Очерк 8 - о человеке очень талантливом, даже несколько высокомерном и насмешливом. Способности у него были блестящие, он не понимал тугодумов, свысока смотрел на них. Ему достались не фундамент и даже не каркас темпологии, а «кружева» науки, окончательная отделка, самые сложные противоречия. В сущности после него нечего было делать в теории. И старшему брату его и соавтору (сам гений погиб преждевременно в дорожной аварии) осталось только разъяснять трудности темпологии, настойчиво твердя молодым учёным о скромности и внимании к каждой букве классиков темпологии, - его брата, прежде всего, о счастье быть последователем великих.

Да, наука была создана, в основном завершена, но предстоял переход к промышленному использованию.

Очерк 9 - об организаторе опытного завода. Само собой разумеется, он по характеру организатор, умеет подбирать людей, расставлять, давать задания, наставлять и строго требовать.

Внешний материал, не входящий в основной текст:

(** C5. When [load_data] raises, whatever the reason (no file, a text
    that is not JSON, a top level that is not an object, a key that is not
    a string, a value that cannot be taken as an int, anywhere in the
    input), the attribute [self._inventory], the dict it refers to, every
    other existing object and the files are what they were: the mapping of
    the store is unchanged.  The same holds for the validation of any
    parsed value, and a file whose top level is an array is rejected with
    a [ValueError] and nothing at all changes. *)
Theorem load_data_failure_keeps_mapping :
  (∀ (w : world) (filepath : string) (e : exn) (w' : world),
     constructed w →
     load_data literal_eval filepath w = (Raise e, w') →
     inventory_of w' = inventory_of w ∧ self w' = self w ∧
     files w' = files w ∧
     ∀ l, is_Some (heap w !! l) → heap w' !! l = heap w !! l) ∧
  (∀ (w : world) (data : value) (e : exn) (w' : world),
     constructed w →
     load_parsed literal_eval data w = (Raise e, w') →
     inventory_of w' = inventory_of w ∧ self w' = self w ∧
     files w' = files w ∧
     ∀ l, is_Some (heap w !! l) → heap w' !! l = heap w !! l) ∧
  (∀ (w : world) (filepath : string) (elems : list json),
     files w !! filepath = Some (JsonText (JArray elems)) →
     load_data literal_eval filepath w =
       (Raise (ValueError
          "inventory file must contain a JSON object mapping names to integers"),
        w)).
Proof.
  split_and!.
  - intros w filepath e w' Hc H.
    apply load_data_failure in H as (Hs & Hf & Hh).
    split_and!; try done. by apply unchanged_inventory.
  - intros w data e w' Hc H.
    apply load_parsed_failure in H as (Hs & Hf & Hh).
    split_and!; try done. by apply unchanged_inventory.
  - intros w filepath elems Hf. by rewrite load_data_run, Hf.
Qed.
(** * Alphaminr editor portal: a shallow embedding of [editor_portal.py]
      and [github_helper.py], and the properties of its specification.

    The portal is a Flask application whose handlers orchestrate calls to
    external collaborators (generation backend, GitHub, Mailchimp, the
    Anthropic API, Premailer, the template engine, the local file system).
    The handlers are embedded as computations in a reader + state +
    exception monad:

    - the reader part ([env]) holds the process configuration, the current
      request and one answer function per collaborator;
    - the state part ([state]) holds the Flask session and the trace of the
      outbound calls the handler has made so far;
    - a computation ends in [Ok v] or in [Raise e], a Python exception that
      is a subclass of [Exception].

    Writes to standard output ([print], [traceback.print_exc]) are not part
    of the model; an expression that a [print] evaluates is, where it can
    raise.

    The definitions come first: the model of the two source files, the
    vocabulary in which the properties are stated and sample worlds, on
    which the properties are exercised; then the same for the index page
    and for the generation and listing routes, which run in a monad of
    their own.  The properties and their proofs follow, in that order. *)

From Stdlib Require Import ZArith NArith List String Ascii Bool Lia DecimalString.
From Stdlib Require Import Permutation Sorted.
Import ListNotations.

Set Warnings "-register-all".

(** ** Text

    A Python [str] is a sequence of Unicode code points. *)

Definition char := N.
Definition text := list char.

Definition lit (s : string) : text :=
  List.map N_of_ascii (list_ascii_of_string s).

Definition char_eqb (a b : char) : bool := N.eqb a b.

Fixpoint text_eqb (a b : text) : bool :=
  match a, b with
  | [], [] => true
  | x :: a', y :: b' => char_eqb x y && text_eqb a' b'
  | _, _ => false
  end.

(** [s.startswith(p)] *)
Fixpoint starts_with (p s : text) : bool :=
  match p, s with
  | [], _ => true
  | x :: p', y :: s' => char_eqb x y && starts_with p' s'
  | _ :: _, [] => false
  end.

(** [sub in s] *)
Fixpoint contains (sub s : text) : bool :=
  starts_with sub s ||
  match s with
  | [] => false
  | _ :: s' => contains sub s'
  end.

(** [s.replace(old, new)] for a non-empty [old]: the occurrences of [old]
    are found left to right and do not overlap.  [skip] counts the
    characters of the occurrence under the cursor that are still to be
    dropped. *)
Fixpoint replace_from (old new : text) (skip : nat) (s : text) : text :=
  match s with
  | [] => []
  | c :: s' =>
      match skip with
      | S k => replace_from old new k s'
      | O =>
          if starts_with old s
          then new ++ replace_from old new (Nat.pred (List.length old)) s'
          else c :: replace_from old new 0 s'
      end
  end.

Definition str_replace (s old new : text) : text := replace_from old new 0 s.

(** ** The regular expression of the send pipeline

    [re.sub(PATTERN, '', html_content, flags=re.IGNORECASE)] where PATTERN
    is [<link[^>]*href=Q[^Q]*newsletter\.css Q[^>]*>] and Q stands for the
    character class of the double and the single quote.

    The pattern is a concatenation of single-character tests and greedy
    stars over single-character tests, which is all the matcher below
    handles.  The matcher backtracks like Python's: a star first tries to
    take one more character and gives characters back one at a time. *)

Inductive item :=
| One (f : char -> bool)
| Star (f : char -> bool).

Fixpoint match_len (p : list item) (s : text) : option nat :=
  match p with
  | [] => Some 0%nat
  | One f :: p' =>
      match s with
      | c :: s' => if f c then option_map S (match_len p' s') else None
      | [] => None
      end
  | Star f :: p' =>
      (fix star (s : text) : option nat :=
         match s with
         | c :: s' =>
             if f c
             then match star s' with
                  | Some n => Some (S n)
                  | None => match_len p' s
                  end
             else match_len p' s
         | [] => match_len p' s
         end) s
  end.

(** Case folding as [re.IGNORECASE] does it on a [str] pattern: a pattern
    character is lower-cased, and a subject character matches it when its
    simple lower case is the pattern character or one of the characters
    that [sre] lists as case-equivalent to it.  Only the code points whose
    image is an ASCII character are given: an ASCII pattern observes no
    other. *)
Definition unicode_tolower (c : char) : char :=
  (if (65 <=? c) && (c <=? 90) then c + 32
   else if c =? 304 then 105          (* U+0130, capital I with dot *)
   else if c =? 8490 then 107         (* U+212A, Kelvin sign *)
   else c)%N.

Definition ignorecase_fixes (lo : char) : list char :=
  if (lo =? 105)%N then [305%N]       (* i and U+0131, dotless i *)
  else if (lo =? 115)%N then [383%N]  (* s and U+017F, long s *)
  else [].

Definition lit_ignore (pc : char) (c : char) : bool :=
  let lo := unicode_tolower pc in
  let c' := unicode_tolower c in
  existsb (N.eqb c') (lo :: ignorecase_fixes lo).

Definition not_in (cs : text) (c : char) : bool :=
  negb (existsb (N.eqb c) cs).

Definition lits_ignore (s : string) : list item :=
  List.map (fun c => One (lit_ignore c)) (lit s).

Definition gt_char : char := 62%N.        (* > *)
Definition quotes : text := [34%N; 39%N].    (* double and single quote *)

Definition css_link_re : list item :=
  lits_ignore "<link" ++ [Star (not_in [gt_char])] ++
  lits_ignore "href=" ++ [One (fun c => existsb (N.eqb c) quotes)] ++
  [Star (not_in quotes)] ++
  lits_ignore "newsletter.css" ++ [One (fun c => existsb (N.eqb c) quotes)] ++
  [Star (not_in [gt_char])] ++ [One (N.eqb gt_char)].

(** [re.sub(p, '', s)]: the subject is scanned left to right; where the
    pattern matches, the matched characters are dropped and the scan goes
    on after them; elsewhere the character is kept.  [skip] counts the
    characters of the current match that are still to be dropped.  (The
    pattern used here matches no empty string.) *)
Fixpoint sub_from (p : list item) (skip : nat) (s : text) : text :=
  match s with
  | [] => []
  | c :: s' =>
      match skip with
      | S k => sub_from p k s'
      | O =>
          match match_len p s with
          | Some (S k) => sub_from p k s'
          | _ => c :: sub_from p 0 s'
          end
      end
  end.

Definition re_sub_empty (p : list item) (s : text) : text := sub_from p 0 s.

Definition remove_css_link (html : text) : text := re_sub_empty css_link_re html.

(** A match of [p] starts somewhere in [s]: [re.search(p, s) is not None]. *)
Fixpoint has_match (p : list item) (s : text) : bool :=
  match match_len p s with
  | Some _ => true
  | None => match s with
            | [] => false
            | _ :: s' => has_match p s'
            end
  end.

(** ** Python values

    The values that the handlers exchange with JSON bodies: what
    [response.json()] and [request.json] return and what [jsonify] and
    [json.dumps] take.  A float is kept as what the handlers can observe of
    it: whether it is non-zero and how [str] prints it.  A dict is the list
    of its items in insertion order, with distinct keys. *)

Inductive json :=
| JNull
| JBool (b : bool)
| JInt (n : Z)
| JFloat (nonzero : bool) (shown : text)
| JStr (s : text)
| JList (l : list json)
| JObj (fields : list (text * json)).

(** [bool(v)] *)
Definition truthy (v : json) : bool :=
  match v with
  | JNull => false
  | JBool b => b
  | JInt n => negb (n =? 0)%Z
  | JFloat nz _ => nz
  | JStr s => match s with [] => false | _ => true end
  | JList l => match l with [] => false | _ => true end
  | JObj f => match f with [] => false | _ => true end
  end.
(** ** What [Methods] lists *)

(** X19. [Methods] lists the methods of the type that are not
    blacklisted, in the type's order and once each; every listed method
    has one argument per input and output type of its method, in
    order, and carries the caller's comment for its name, or none. *)
Theorem Methods_content (opts : GenOpts) (it : rtype) :
  mMethod <$> Methods opts it =
    List.filter (fun ft => negb (blacklisted opts (mName ft))) (tMethods it)
  /\ Forall (fun m =>
       aType <$> Inputs m = mIn (mMethod m)
       /\ aType <$> Outputs m = mOut (mMethod m)
       /\ Comment m = default "" (commentOf opts (Name m)))
     (Methods opts it).
Proof.
  split.
  - rewrite Methods_omap. induction (tMethods it) as [|ft l IH]; [done|].
    cbn [omap list_omap List.filter].
    destruct (blacklisted opts (mName ft)); cbn [negb]; [done|].
    rewrite fmap_cons, IH. f_equal.
    unfold methodFor. rewrite MethodOf_unfold. by destruct (commentOf opts (mName ft)).
  - apply Forall_forall. intros m (ft & _ & _ & ->)%elem_of_Methods.
    destruct (Inputs_methodFor opts ft) as [Hi Ho].
    assert (Hm : mMethod (methodFor opts ft) = ft).
    { unfold methodFor. rewrite MethodOf_unfold. by destruct (commentOf opts (mName ft)). }
    rewrite Hm, Name_methodFor. split_and!; try done.
    unfold methodFor. rewrite MethodOf_unfold. by destruct (commentOf opts (mName ft)).
Qed.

Очерк 10 - об испытателе. Понятно, что от него прежде всего требовались физическая сила, терпение и выдержка. И поскольку путешествие во времени по условиям своим противоположно космическому, выбирали не из лётчиков, а из водолазов.

На том повесть кончается. Десять очерков о двенадцати учёных.

Самым придирчивым поясняю: в некоторых очерках были по два героя. […]

Но всё больше и больше времени Георгий Иосифович отдавал не книгам, а своеобразным конспектам будущих книг.

Идей было невероятно много. Когда справиться? Он концентрировал их на одной, на двух, на трёх страничках. «Смотрите, - говорил он мне. - Ну, проживу я ещё пять-семь лет. Ну, даже десять. Что с того? Это одна или две книги, да? Я подсчитал, что в среднем на большую книгу уходит примерно пять лет (Оценка дана на публикацию во времена СССР – Прим. И.Л. Викентьева).

Иногда - семь. А мне сейчас шестьдесят, значит, я смогу написать... И считать нечего... Сами понимаете, после семидесяти настоящей работы уже не будет...» И признавался (уже печатно): «Лучшие из моих книг - ненаписанные.

Не помню, чьи слова, не мои, но правильные. Могу присоединиться, поставить свою подпись. Замысел обычно лучше исполнения, это естественно. О ненаписанном мечтаешь, думая только о выигрышном, а в готовой вещи все должно быть пригнано - глава к главе, реплика к реплике. В замысле нет невыразительной соединительной ткани: только кости и мускулы, только плоть, только суть». - Не случайно, читая «замыслы», позже сведенные в книгу «Древо тем» (1991), Аркадий Стругацкий воскликнул: «Гриша, ну почему это не я придумал?»

Прашкевич Г.М., Красный сфинкс. История русской фантастики от В.Ф. Одоевского до Бориса Штерна, Новосибирск, Изд-во «Свиньин и сыновья», 2009 г., с. 509-511.